## Work to complete
From the line below that contains "destruct (last mz_array)" to the line that contains "set (u := (np_unique_inverse a).1).", repeat every line exactly, both ends included, and nothing else.

=-=-=

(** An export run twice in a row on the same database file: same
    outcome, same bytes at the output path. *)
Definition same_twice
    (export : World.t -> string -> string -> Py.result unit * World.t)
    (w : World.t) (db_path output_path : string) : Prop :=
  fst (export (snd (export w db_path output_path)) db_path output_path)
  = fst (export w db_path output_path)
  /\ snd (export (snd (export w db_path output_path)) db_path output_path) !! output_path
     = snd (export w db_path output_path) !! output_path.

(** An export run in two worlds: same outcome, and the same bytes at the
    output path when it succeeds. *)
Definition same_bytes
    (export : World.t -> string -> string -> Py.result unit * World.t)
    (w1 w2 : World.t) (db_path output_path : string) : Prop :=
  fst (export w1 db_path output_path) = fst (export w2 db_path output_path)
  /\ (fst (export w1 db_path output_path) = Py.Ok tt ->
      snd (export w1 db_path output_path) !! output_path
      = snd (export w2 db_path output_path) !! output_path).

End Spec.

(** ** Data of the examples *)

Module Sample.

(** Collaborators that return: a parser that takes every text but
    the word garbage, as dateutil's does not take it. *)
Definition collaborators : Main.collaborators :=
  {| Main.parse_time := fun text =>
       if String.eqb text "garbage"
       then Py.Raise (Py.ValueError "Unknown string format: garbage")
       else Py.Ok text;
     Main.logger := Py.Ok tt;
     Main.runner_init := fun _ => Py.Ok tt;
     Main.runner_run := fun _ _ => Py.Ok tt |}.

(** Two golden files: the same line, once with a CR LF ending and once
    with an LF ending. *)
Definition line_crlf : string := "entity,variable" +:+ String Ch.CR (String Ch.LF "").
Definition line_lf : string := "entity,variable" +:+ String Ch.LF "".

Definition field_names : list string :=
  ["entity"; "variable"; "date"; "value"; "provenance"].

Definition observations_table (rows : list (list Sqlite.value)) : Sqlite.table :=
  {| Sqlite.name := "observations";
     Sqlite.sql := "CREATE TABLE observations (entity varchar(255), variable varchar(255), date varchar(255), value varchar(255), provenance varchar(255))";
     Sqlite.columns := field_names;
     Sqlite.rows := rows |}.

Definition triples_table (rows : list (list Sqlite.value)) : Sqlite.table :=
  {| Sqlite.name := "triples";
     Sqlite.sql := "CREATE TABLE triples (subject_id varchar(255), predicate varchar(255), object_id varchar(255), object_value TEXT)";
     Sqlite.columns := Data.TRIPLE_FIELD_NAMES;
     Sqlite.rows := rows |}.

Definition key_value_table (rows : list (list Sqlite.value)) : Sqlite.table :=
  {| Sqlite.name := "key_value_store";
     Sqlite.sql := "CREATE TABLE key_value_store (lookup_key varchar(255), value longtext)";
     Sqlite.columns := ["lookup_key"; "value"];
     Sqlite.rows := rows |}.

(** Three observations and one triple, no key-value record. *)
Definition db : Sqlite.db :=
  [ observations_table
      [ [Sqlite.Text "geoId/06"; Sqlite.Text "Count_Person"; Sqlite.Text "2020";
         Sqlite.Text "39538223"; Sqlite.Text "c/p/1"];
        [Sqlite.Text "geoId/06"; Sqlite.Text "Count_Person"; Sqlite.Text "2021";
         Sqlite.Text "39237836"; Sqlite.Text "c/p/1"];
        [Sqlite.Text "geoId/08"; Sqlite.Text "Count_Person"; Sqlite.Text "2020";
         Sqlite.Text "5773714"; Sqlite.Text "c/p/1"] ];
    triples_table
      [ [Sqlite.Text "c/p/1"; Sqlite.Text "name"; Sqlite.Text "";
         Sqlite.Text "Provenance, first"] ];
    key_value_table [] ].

=-=-=

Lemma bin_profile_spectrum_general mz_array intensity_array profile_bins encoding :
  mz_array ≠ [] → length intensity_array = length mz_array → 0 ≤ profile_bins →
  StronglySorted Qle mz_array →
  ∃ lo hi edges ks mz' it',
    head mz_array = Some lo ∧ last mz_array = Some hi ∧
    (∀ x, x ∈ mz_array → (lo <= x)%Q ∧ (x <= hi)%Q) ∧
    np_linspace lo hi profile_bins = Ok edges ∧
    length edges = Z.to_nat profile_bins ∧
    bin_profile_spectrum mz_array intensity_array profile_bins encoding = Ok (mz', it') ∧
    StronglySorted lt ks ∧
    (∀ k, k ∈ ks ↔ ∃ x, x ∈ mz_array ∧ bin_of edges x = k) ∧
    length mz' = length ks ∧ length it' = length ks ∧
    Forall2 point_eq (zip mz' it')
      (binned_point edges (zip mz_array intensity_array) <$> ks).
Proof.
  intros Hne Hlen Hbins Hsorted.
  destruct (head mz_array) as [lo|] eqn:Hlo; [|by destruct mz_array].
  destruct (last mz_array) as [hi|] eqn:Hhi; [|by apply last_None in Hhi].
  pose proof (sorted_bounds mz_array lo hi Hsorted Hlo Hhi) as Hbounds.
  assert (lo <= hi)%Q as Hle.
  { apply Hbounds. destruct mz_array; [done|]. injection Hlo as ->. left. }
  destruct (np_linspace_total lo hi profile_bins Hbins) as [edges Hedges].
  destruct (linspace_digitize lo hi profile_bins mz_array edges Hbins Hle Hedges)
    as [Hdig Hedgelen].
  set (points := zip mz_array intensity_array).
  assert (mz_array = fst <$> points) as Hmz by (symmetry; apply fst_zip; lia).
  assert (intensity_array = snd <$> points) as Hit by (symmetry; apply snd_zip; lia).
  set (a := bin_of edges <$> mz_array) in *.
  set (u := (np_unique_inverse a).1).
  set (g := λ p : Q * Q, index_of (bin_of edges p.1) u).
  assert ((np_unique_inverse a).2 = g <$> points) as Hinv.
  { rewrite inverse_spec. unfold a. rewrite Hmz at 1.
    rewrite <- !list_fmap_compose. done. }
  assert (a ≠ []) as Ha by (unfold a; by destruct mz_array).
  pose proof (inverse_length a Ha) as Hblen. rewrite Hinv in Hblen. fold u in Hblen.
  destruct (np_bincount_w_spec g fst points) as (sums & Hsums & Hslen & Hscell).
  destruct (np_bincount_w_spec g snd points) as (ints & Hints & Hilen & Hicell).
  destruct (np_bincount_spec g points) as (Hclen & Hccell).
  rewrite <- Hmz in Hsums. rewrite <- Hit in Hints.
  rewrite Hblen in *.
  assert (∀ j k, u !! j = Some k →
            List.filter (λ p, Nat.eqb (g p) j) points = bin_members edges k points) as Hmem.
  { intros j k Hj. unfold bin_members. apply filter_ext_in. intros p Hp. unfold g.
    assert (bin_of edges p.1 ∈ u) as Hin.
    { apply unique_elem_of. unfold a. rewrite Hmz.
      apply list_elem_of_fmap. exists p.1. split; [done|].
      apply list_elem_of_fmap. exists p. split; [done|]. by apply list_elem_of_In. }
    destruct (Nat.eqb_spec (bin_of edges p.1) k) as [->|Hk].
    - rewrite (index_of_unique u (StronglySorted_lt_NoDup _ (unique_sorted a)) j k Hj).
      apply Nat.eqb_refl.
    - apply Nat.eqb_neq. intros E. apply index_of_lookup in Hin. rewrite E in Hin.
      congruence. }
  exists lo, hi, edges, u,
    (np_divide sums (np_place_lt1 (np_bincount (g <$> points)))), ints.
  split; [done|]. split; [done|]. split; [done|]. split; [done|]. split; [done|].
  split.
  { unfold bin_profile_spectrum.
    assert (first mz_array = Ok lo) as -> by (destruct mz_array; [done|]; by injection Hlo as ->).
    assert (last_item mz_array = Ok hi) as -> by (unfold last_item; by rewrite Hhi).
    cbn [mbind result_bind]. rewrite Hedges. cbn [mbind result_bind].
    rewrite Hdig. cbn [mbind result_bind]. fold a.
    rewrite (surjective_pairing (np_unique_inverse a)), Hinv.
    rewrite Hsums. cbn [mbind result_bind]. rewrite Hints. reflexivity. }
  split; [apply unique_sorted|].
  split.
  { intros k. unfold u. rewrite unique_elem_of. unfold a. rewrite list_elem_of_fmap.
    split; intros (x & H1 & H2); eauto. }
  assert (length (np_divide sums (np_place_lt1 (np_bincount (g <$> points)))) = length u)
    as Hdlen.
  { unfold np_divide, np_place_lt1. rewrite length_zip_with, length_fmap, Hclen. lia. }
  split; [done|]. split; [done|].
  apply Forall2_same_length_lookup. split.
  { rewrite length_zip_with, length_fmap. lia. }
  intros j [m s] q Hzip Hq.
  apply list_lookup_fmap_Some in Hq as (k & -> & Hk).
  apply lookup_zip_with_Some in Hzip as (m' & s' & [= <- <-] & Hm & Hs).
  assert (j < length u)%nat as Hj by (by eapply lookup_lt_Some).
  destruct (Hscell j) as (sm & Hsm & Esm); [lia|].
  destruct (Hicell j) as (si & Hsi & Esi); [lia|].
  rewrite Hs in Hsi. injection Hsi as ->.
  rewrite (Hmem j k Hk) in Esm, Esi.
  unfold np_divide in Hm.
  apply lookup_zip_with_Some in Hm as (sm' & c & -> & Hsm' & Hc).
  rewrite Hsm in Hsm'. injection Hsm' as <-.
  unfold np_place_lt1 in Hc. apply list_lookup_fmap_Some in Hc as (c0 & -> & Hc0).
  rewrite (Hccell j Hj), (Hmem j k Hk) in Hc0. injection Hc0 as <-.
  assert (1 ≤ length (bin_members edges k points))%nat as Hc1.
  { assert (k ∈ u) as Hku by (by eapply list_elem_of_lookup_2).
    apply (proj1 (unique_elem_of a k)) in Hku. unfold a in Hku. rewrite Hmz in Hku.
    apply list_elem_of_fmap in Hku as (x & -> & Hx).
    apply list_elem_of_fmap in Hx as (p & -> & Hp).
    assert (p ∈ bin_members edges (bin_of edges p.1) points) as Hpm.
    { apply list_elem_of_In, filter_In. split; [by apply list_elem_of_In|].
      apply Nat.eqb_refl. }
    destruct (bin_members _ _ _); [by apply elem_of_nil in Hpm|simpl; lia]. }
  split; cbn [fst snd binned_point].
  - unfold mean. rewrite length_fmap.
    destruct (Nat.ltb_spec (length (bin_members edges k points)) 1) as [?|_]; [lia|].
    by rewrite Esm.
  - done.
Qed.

=-=-=

## Reply to the task
  destruct (last mz_array) as [hi|] eqn:Hhi; [|by apply last_None in Hhi].
  pose proof (sorted_bounds mz_array lo hi Hsorted Hlo Hhi) as Hbounds.
  assert (lo <= hi)%Q as Hle.
  { apply Hbounds. destruct mz_array; [done|]. injection Hlo as ->. left. }
  destruct (np_linspace_total lo hi profile_bins Hbins) as [edges Hedges].
  destruct (linspace_digitize lo hi profile_bins mz_array edges Hbins Hle Hedges)
    as [Hdig Hedgelen].
  set (points := zip mz_array intensity_array).
  assert (mz_array = fst <$> points) as Hmz by (symmetry; apply fst_zip; lia).
  assert (intensity_array = snd <$> points) as Hit by (symmetry; apply snd_zip; lia).
  set (a := bin_of edges <$> mz_array) in *.
  set (u := (np_unique_inverse a).1).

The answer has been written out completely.